Personal information
- Full name: Noel Douglas Rayson
- Date of birth: 24 May 1933
- Place of birth: Geelong, Victoria
- Date of death: 11 February 2003 (aged 69)
- Original team(s): Newtown & Chilwell
- Height: 179 cm (5 ft 10 in)
- Weight: 72.5 kg (160 lb)

Playing career^{1}
- Years: Club / Games (Goals)
- 1950–1958: Geelong / 095 (210)
- 1958–1959: South Melbourne / 012 0(18)
- Total:  / 107 (228)
- ^{1} Playing statistics correct to the end of 1959.

Career highlights
- VFL Leading Goal-kicker 1955 (77 goals); Geelong Leading Goal-kicker 1955, 1956;

= Noel Rayson =

Australian rules footballer

Noel Douglas Rayson (24 May 1933 – 11 February 2003) was an Australian rules footballer who played with Geelong and South Melbourne during his ten-year career in the Victorian Football League (VFL).

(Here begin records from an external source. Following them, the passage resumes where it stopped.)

(** X2. A lookup after writes returns the handle written last: of two
    writes for the same id the later one wins, the entry's activity is the
    time of the lookup, and a write for one id is invisible under every
    other id. *)
Theorem X2_set_get_last_writer_wins
    (t1 t2 t3 : Z) (id h1 h2 : string)
    (sessions : gmap string Types.SessionInfo) :
  let written := SessionManager.set t2 id h2 (SessionManager.set t1 id h1 sessions) in
  SessionManager.get t3 id written =
    (Some h2,
     <[id := {| Types.sessionId := h2; Types.lastActivity := t3 |}]> sessions)
  ∧ written = SessionManager.set t2 id h2 sessions
  ∧ (∀ id', id' ≠ id → written !! id' = sessions !! id').
Proof.
  cbv zeta. unfold SessionManager.set.
  rewrite insert_insert_eq. split; [|split; [done|]].
  - unfold SessionManager.get. rewrite lookup_insert_eq. simpl.
    by rewrite insert_insert_eq.
  - intros id' Hne. by rewrite lookup_insert_ne.
Qed.

(** X3. The number of active sessions: a lookup never changes it, a write
    adds one exactly when the id had no entry, a delete takes one away
    exactly when it had one. *)
Theorem X3_activeCount_changes
    (now : Z) (id h : string) (sessions : gmap string Types.SessionInfo) :
  SessionManager.activeCount (snd (SessionManager.get now id sessions))
    = SessionManager.activeCount sessions
  ∧ SessionManager.activeCount (SessionManager.set now id h sessions)
    = (if bool_decide (is_Some (sessions !! id))
       then SessionManager.activeCount sessions
       else S (SessionManager.activeCount sessions))
  ∧ (SessionManager.activeCount (snd (SessionManager.delete id sessions))
     + (if fst (SessionManager.delete id sessions) then 1 else 0)
     = SessionManager.activeCount sessions)%nat.
Proof.
  unfold SessionManager.activeCount.
  split; [apply get_size|]. split; [apply set_size|].
  unfold SessionManager.delete. cbn [fst snd].
  case_bool_decide as Hin.
  - rewrite map_size_delete_Some by done.
    assert (size sessions ≠ 0%nat); [|lia].
    apply map_size_ne_0_lookup. eauto.
  - rewrite map_size_delete_None; [lia|]. by apply eq_None_not_Some.
Qed.

(** X4. Sweeps compose: a sweep followed by a later sweep leaves the same
    table as the later sweep alone, and the two counts add up to the count of
    the later sweep alone. In particular a sweep repeated at the same time
    removes nothing more. *)
Theorem X4_cleanup_composes
    (t1 t2 : Z) (sessions : gmap string Types.SessionInfo) :
  (t1 ≤ t2)%Z →
  let first := SessionManager.cleanup t1 sessions in
  let second := SessionManager.cleanup t2 (snd first) in
  snd second = snd (SessionManager.cleanup t2 sessions)
  ∧ (fst first + fst second = fst (SessionManager.cleanup t2 sessions))%nat
  ∧ SessionManager.cleanup t1 (snd first) = (0%nat, snd first).
Proof.
  intros Hle first second.
  assert (∀ ta tb s, (ta ≤ tb)%Z →
            snd (SessionManager.cleanup tb (snd (SessionManager.cleanup ta s)))
            = snd (SessionManager.cleanup tb s)) as Hmap.
  { intros ta tb s Hab. apply map_eq. intros id. rewrite !cleanup_lookup.
    destruct (s !! id) as [info|]; [|done].
    destruct (SessionManager.idle ta info) eqn:Ha; [|done].
    apply idle_spec in Ha.
    assert (SessionManager.idle tb info = true) as ->; [|done].
    apply idle_spec. lia. }
  assert (∀ ta tb s, (ta ≤ tb)%Z →
            (fst (SessionManager.cleanup ta s)
             + fst (SessionManager.cleanup tb (snd (SessionManager.cleanup ta s)))
             = fst (SessionManager.cleanup tb s))%nat) as Hcount.
  { intros ta tb s Hab.
    pose proof (cleanup_sizes ta s) as S1.
    pose proof (cleanup_sizes tb (snd (SessionManager.cleanup ta s))) as S2.
    pose proof (cleanup_sizes tb s) as S3.
    rewrite (Hmap ta tb s Hab) in S2. lia. }
  split; [by apply Hmap|]. split; [by apply Hcount|].
  unfold first.
  rewrite (surjective_pairing
             (SessionManager.cleanup t1 (snd (SessionManager.cleanup t1 sessions)))).
  rewrite (Hmap t1 t1 sessions (Z.le_refl _)).
  pose proof (Hcount t1 t1 sessions (Z.le_refl _)) as Hc.
  assert (fst (SessionManager.cleanup t1 (snd (SessionManager.cleanup t1 sessions)))
          = 0%nat) as -> by lia.
  reflexivity.
Qed.
(* ===== verification/StatusServer.v ===== *)
(** * The status HTTP server

    [src/core/src/readyup/status_server.h] and [.cpp]: one thread with one [poll] loop that serves the routes of the
    status endpoint and feeds the event streams from the hub.  The operating system is an input of the model: each pass
    of the loop is given what [poll], [recv], [send] and [accept] return ([PollIO]), and the readings of the two clocks
    are functions of the number of readings taken so far ([clock], [unix]).  The game thread's [Submit] and [SetToken]
    happen between passes.  [sent] of a connection is the history of the bytes [send] took. *)

From S2P Require Import Prelude CStr Double Json StatusHub StatusHttp.

Module Srv.

Record ServerConfig := {
  bind_addr : string;
  token : string;
  metrics : bool;
  trustLoopback : bool;
  maxConnections : Z;
  maxStreams : Z;
  maxHeaderBytes : Z;
  readTimeoutMs : Z;
  writeTimeoutMs : Z;
  streamMaxBuffered : Z;
  keepaliveMs : Z;
  ratePerSec : double;
  rateBurst : double;
  selftestTriggerMinIntervalMs : Z;
  requestSelftest : bool;
}.
#[export] Instance eta_ServerConfig : Eta ServerConfig := fun c =>
  Build_ServerConfig (bind_addr c) (token c) (metrics c) (trustLoopback c) (maxConnections c) (maxStreams c) (maxHeaderBytes c)
    (readTimeoutMs c) (writeTimeoutMs c) (streamMaxBuffered c) (keepaliveMs c) (ratePerSec c) (rateBurst c)
    (selftestTriggerMinIntervalMs c) (requestSelftest c).

(** [IsLoopbackAddress]. *)
Definition IsLoopbackAddress (ip : string) : bool :=
  (ip =s "::1") || starts_with "127." ip || starts_with "::ffff:127." ip.

Inductive St := Reading | Writing | Streaming.
#[export] Instance St_eq_dec : EqDecision St.
Proof. solve_decision. Defined.

Record Conn := {
  fd : Z;
  ip : string;
  loopback : bool;
  st : St;
  inb : string;
  out : string;
  outOff : nat;
  deadline : double;
  lastKeepalive : double;
  cseq : Z;
  dead : bool;
  sent : string;
}.
#[export] Instance eta_Conn : Eta Conn := fun c =>
  Build_Conn (fd c) (ip c) (loopback c) (st c) (inb c) (out c) (outOff c) (deadline c) (lastKeepalive c) (cseq c) (dead c) (sent c).

(** [Impl], the counters, the hub, the number of clock readings taken, the self-test triggers and the log. *)
Record Server := {
  cfg : ServerConfig;
  hub : Hub;
  conns : list Conn;
  limiter : RateLimiter;
  byCode : list (Z * Z);
  startedAt : double;
  lastSelftestTrigger : double;
  streams : Z;
  requests : Z;
  rateLimited : Z;
  unauthorized : Z;
  rejectedConnections : Z;
  streamsDropped : Z;
  streamsActive : Z;
  connectionsActive : Z;
  ticks : nat;
  selftests : Z;
  logs : list string;
}.
#[export] Instance eta_Server : Eta Server := fun s =>
  Build_Server (cfg s) (hub s) (conns s) (limiter s) (byCode s) (startedAt s) (lastSelftestTrigger s) (streams s) (requests s)
    (rateLimited s) (unauthorized s) (rejectedConnections s) (streamsDropped s) (streamsActive s) (connectionsActive s)
    (ticks s) (selftests s) (logs s).
(* ===== verification/Deathmatch.v ===== *)
(** * Deathmatch: settings, commands, scores, the end of a game, the panel

    [src/plugins/deathmatch/dm_rules.h] and [.cpp], the rules of the deathmatch plugin without the engine.  The translation
    function [Tr] and the configuration lookup are parameters, as in the source. *)

From S2P Require Import Prelude CStr Double Numerics.

Module Dm.

Inductive Mode := Off | Ffa | Tdm.
#[export] Instance Mode_eq_dec : EqDecision Mode.
Proof. solve_decision. Defined.
Definition is_tdm (m : Mode) : bool := bool_decide (m = Tdm).

Definition trim_char (c : ascii) : bool :=
  Ascii.eqb c " "%char || Ascii.eqb c tab || Ascii.eqb c creturn || Ascii.eqb c newline || Ascii.eqb c dquote.
Definition Trim : string -> string := strip trim_char.

Definition ParseInt (v : string) (lo hi : Z) : option Z :=
  match scan_int (Trim v) with
  | Some (n, EmptyString) => if (n <? lo) || (hi <? n) then None else Some n
  | _ => None
  end.

Definition one_of (t : string) (l : list string) : bool := existsb (fun x => t =s x) l.
Definition ParseBoolValue (v : string) : option bool :=
  let t := lower (Trim v) in
  if one_of t ["1"; "true"; "yes"; "on"] then Some true
  else if one_of t ["0"; "false"; "no"; "off"] then Some false
  else None.

Definition ModeName (m : Mode) : string := match m with Ffa => "ffa" | Tdm => "tdm" | Off => "off" end.
Definition ModeKey (m : Mode) : string := if is_tdm m then "mode.tdm" else "mode.ffa".
Definition ParseMode (s : string) : option Mode :=
  let l := lower s in
  if (l =s "ffa") || (l =s "dm") then Some Ffa else if l =s "tdm" then Some Tdm else None.

(** ** Settings *)

Record Settings := {
  killLimitFfa : Z;
  killLimitTdm : Z;
  timeLimitMinutes : Z;
  spawnProtectionSeconds : Z;
  headshotOnly : bool;
  hud : bool;
  hudIntervalMs : Z;
  endDelaySeconds : Z;
  restartReloadsMap : bool;
  weaponRounds : list string;
  weaponRoundEveryMinutes : Z;
  weaponRoundSeconds : Z;
  weaponRoundRestrictBuy : bool;
  restoreGameType : Z;
  restoreGameMode : Z;
}.

(** [weapon_[a-z0-9_]+]. *)
Definition weapon_char (c : ascii) : bool := islower c || isdigit c || Ascii.eqb c "_"%char.
Definition ValidWeapon (w : string) : bool := (7 <? slen w) && (slen w <=? 40) && starts_with "weapon_" w && sforall weapon_char w.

Rayson joined Geelong at the age of 16, and was just past his 17th birthday when he played his first senior game. He played few games during his first few seasons, as Geelong had won successive flags. He also twice represented Victoria.

He won the VFL Leading Goal-kicker award in 1955 with 77 goals.